Nothing in the entries should be altered. Write them out in full.

===== SOURCE MATERIAL

(* ===== verification/BodyLaws.v ===== *)
(** * BodyLaws: the contracts of [Body], [BodyReader] and [ChunkIterator]

    The three ways to consume a [Body] keep the contract of [HttpBody]; dropping a
    [Body] leaves its stream behind the body. *)
From stdpp Require Import base list gmap strings.
From Stdlib Require Import Strings.Byte NArith Lia.
From S2P Require Import Prelude Errors StdIo HttpApi Mpsc HttpBody Body.

(** ** Items *)
Section items.
Context `{!HttpApi}.
Abbreviation item := (Chunk + io_error)%type.

Definition is_ok (i : item) : bool := match i with inl _ => true | inr _ => false end.

(** The items before the first error. *)
Fixpoint ok_prefix (items : list item) : list item :=
  match items with
  | inl c :: items => inl c :: ok_prefix items
  | _ => []
  end.

Lemma ok_prefix_all items : Forall (fun i => is_ok i = true) items -> ok_prefix items = items.
Proof. induction 1 as [|[c|e] items Hi _ IH]; [done| |done]. simpl. by rewrite IH. Qed.

Lemma payload_cons i items : payload (i :: items) = item_data i ++ payload items.
Proof. done. Qed.

(** What [ChunkIterator] makes of a stream with [bs] to come: non-empty chunks,
    until the announced length is reached or the stream ends. *)
Inductive reader_items : option N -> bytes -> option io_error -> list item -> Prop :=
| ri_end len : reader_items len [] None []
| ri_error len e : reader_items len [] (Some e) [inr e]
| ri_more len bs rest fin items :
    bs <> [] ->
    match len with Some l => (N.of_nat (length bs) < l)%N | None => True end ->
    reader_items ((fun l => l - N.of_nat (length bs))%N <$> len) rest fin items ->
    reader_items len (bs ++ rest) fin (inl (Data bs) :: items)
| ri_last l bs rest fin :
    bs <> [] -> (l <= N.of_nat (length bs))%N ->
    reader_items (Some l) (bs ++ rest) fin [inl (Data bs)].

Lemma reader_items_inhabited len bs fin : exists items, reader_items len bs fin items.
Proof.
  assert (Hend : forall len, exists items, reader_items len [] fin items).
  { intros len'. destruct fin as [e|]; eexists; constructor. }
  destruct (decide (bs = [])) as [->|Hbs]; [apply Hend|].
  destruct len as [l|]; [destruct (N.leb_spec l (N.of_nat (length bs)))|].
  - pose proof (ri_last l bs [] fin) as Hi. rewrite app_nil_r in Hi. eauto.
  - destruct (Hend (Some (l - N.of_nat (length bs)))%N) as [items Hit].
    pose proof (ri_more (Some l) bs [] fin items) as Hi. rewrite app_nil_r in Hi. eauto.
  - destruct (Hend None) as [items Hit].
    pose proof (ri_more None bs [] fin items) as Hi. rewrite app_nil_r in Hi. eauto.
Qed.

(** Without a length, or when the stream ends at the length, the chunks are
    exactly the bytes of the stream. *)
Lemma reader_items_payload len bs items :
  reader_items len bs None items ->
  match len with Some l => (N.of_nat (length bs) <= l)%N | None => True end ->
  payload items = bs.
Proof.
  intros Hi. remember None as fin eqn:Hfin. induction Hi as
    [len|len e|len bs rest fin items Hbs Hl Hi IH|l bs rest fin Hbs Hl]; intros Hlen.
  - done.
  - done.
  - rewrite payload_cons. simpl. f_equal. apply IH; [done|].
    destruct len as [l|]; [|done]. simpl. rewrite length_app in Hlen. lia.
  - rewrite length_app in Hlen. assert (rest = []) as ->.
    { destruct rest; [done|]. simpl in *. lia. }
    done.
Qed.

Lemma reader_items_data len bs fin items :
  reader_items len bs fin items ->
  Forall (fun i => match i with inl (Data d) => d <> [] | _ => True end) items /\
  length items <= S (length bs).
Proof.
  induction 1 as [len|len e|len bs rest fin items Hbs Hl Hi [IH IHl]|l bs rest fin Hbs Hl].
  - split; [constructor|simpl; lia].
  - split; [repeat constructor|simpl; lia].
  - split; [by constructor|]. rewrite length_app. destruct bs; [done|]. simpl. lia.
  - split; [by repeat constructor|]. rewrite length_app. destruct bs; [done|]. simpl. lia.
Qed.
End items.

==========

* OUTPUT FOR THIS TASK
(* ===== verification/BodyLaws.v ===== *)
(** * BodyLaws: the contracts of [Body], [BodyReader] and [ChunkIterator]

    The three ways to consume a [Body] keep the contract of [HttpBody]; dropping a
    [Body] leaves its stream behind the body. *)
From stdpp Require Import base list gmap strings.
From Stdlib Require Import Strings.Byte NArith Lia.
From S2P Require Import Prelude Errors StdIo HttpApi Mpsc HttpBody Body.

(** ** Items *)
Section items.
Context `{!HttpApi}.
Abbreviation item := (Chunk + io_error)%type.

Definition is_ok (i : item) : bool := match i with inl _ => true | inr _ => false end.

(** The items before the first error. *)
Fixpoint ok_prefix (items : list item) : list item :=
  match items with
  | inl c :: items => inl c :: ok_prefix items
  | _ => []
  end.

Lemma ok_prefix_all items : Forall (fun i => is_ok i = true) items -> ok_prefix items = items.
Proof. induction 1 as [|[c|e] items Hi _ IH]; [done| |done]. simpl. by rewrite IH. Qed.

Lemma payload_cons i items : payload (i :: items) = item_data i ++ payload items.
Proof. done. Qed.

(** What [ChunkIterator] makes of a stream with [bs] to come: non-empty chunks,
    until the announced length is reached or the stream ends. *)
Inductive reader_items : option N -> bytes -> option io_error -> list item -> Prop :=
| ri_end len : reader_items len [] None []
| ri_error len e : reader_items len [] (Some e) [inr e]
| ri_more len bs rest fin items :
    bs <> [] ->
    match len with Some l => (N.of_nat (length bs) < l)%N | None => True end ->
    reader_items ((fun l => l - N.of_nat (length bs))%N <$> len) rest fin items ->
    reader_items len (bs ++ rest) fin (inl (Data bs) :: items)
| ri_last l bs rest fin :
    bs <> [] -> (l <= N.of_nat (length bs))%N ->
    reader_items (Some l) (bs ++ rest) fin [inl (Data bs)].

Lemma reader_items_inhabited len bs fin : exists items, reader_items len bs fin items.
Proof.
  assert (Hend : forall len, exists items, reader_items len [] fin items).
  { intros len'. destruct fin as [e|]; eexists; constructor. }
  destruct (decide (bs = [])) as [->|Hbs]; [apply Hend|].
  destruct len as [l|]; [destruct (N.leb_spec l (N.of_nat (length bs)))|].
  - pose proof (ri_last l bs [] fin) as Hi. rewrite app_nil_r in Hi. eauto.
  - destruct (Hend (Some (l - N.of_nat (length bs)))%N) as [items Hit].
    pose proof (ri_more (Some l) bs [] fin items) as Hi. rewrite app_nil_r in Hi. eauto.
  - destruct (Hend None) as [items Hit].
    pose proof (ri_more None bs [] fin items) as Hi. rewrite app_nil_r in Hi. eauto.
Qed.

(** Without a length, or when the stream ends at the length, the chunks are
    exactly the bytes of the stream. *)
Lemma reader_items_payload len bs items :
  reader_items len bs None items ->
  match len with Some l => (N.of_nat (length bs) <= l)%N | None => True end ->
  payload items = bs.
Proof.
  intros Hi. remember None as fin eqn:Hfin. induction Hi as
    [len|len e|len bs rest fin items Hbs Hl Hi IH|l bs rest fin Hbs Hl]; intros Hlen.
  - done.
  - done.
  - rewrite payload_cons. simpl. f_equal. apply IH; [done|].
    destruct len as [l|]; [|done]. simpl. rewrite length_app in Hlen. lia.
  - rewrite length_app in Hlen. assert (rest = []) as ->.
    { destruct rest; [done|]. simpl in *. lia. }
    done.
Qed.

Lemma reader_items_data len bs fin items :
  reader_items len bs fin items ->
  Forall (fun i => match i with inl (Data d) => d <> [] | _ => True end) items /\
  length items <= S (length bs).
Proof.
  induction 1 as [len|len e|len bs rest fin items Hbs Hl Hi [IH IHl]|l bs rest fin Hbs Hl].
  - split; [constructor|simpl; lia].
  - split; [repeat constructor|simpl; lia].
  - split; [by constructor|]. rewrite length_app. destruct bs; [done|]. simpl. lia.
  - split; [by repeat constructor|]. rewrite length_app. destruct bs; [done|]. simpl. lia.
Qed.
End items.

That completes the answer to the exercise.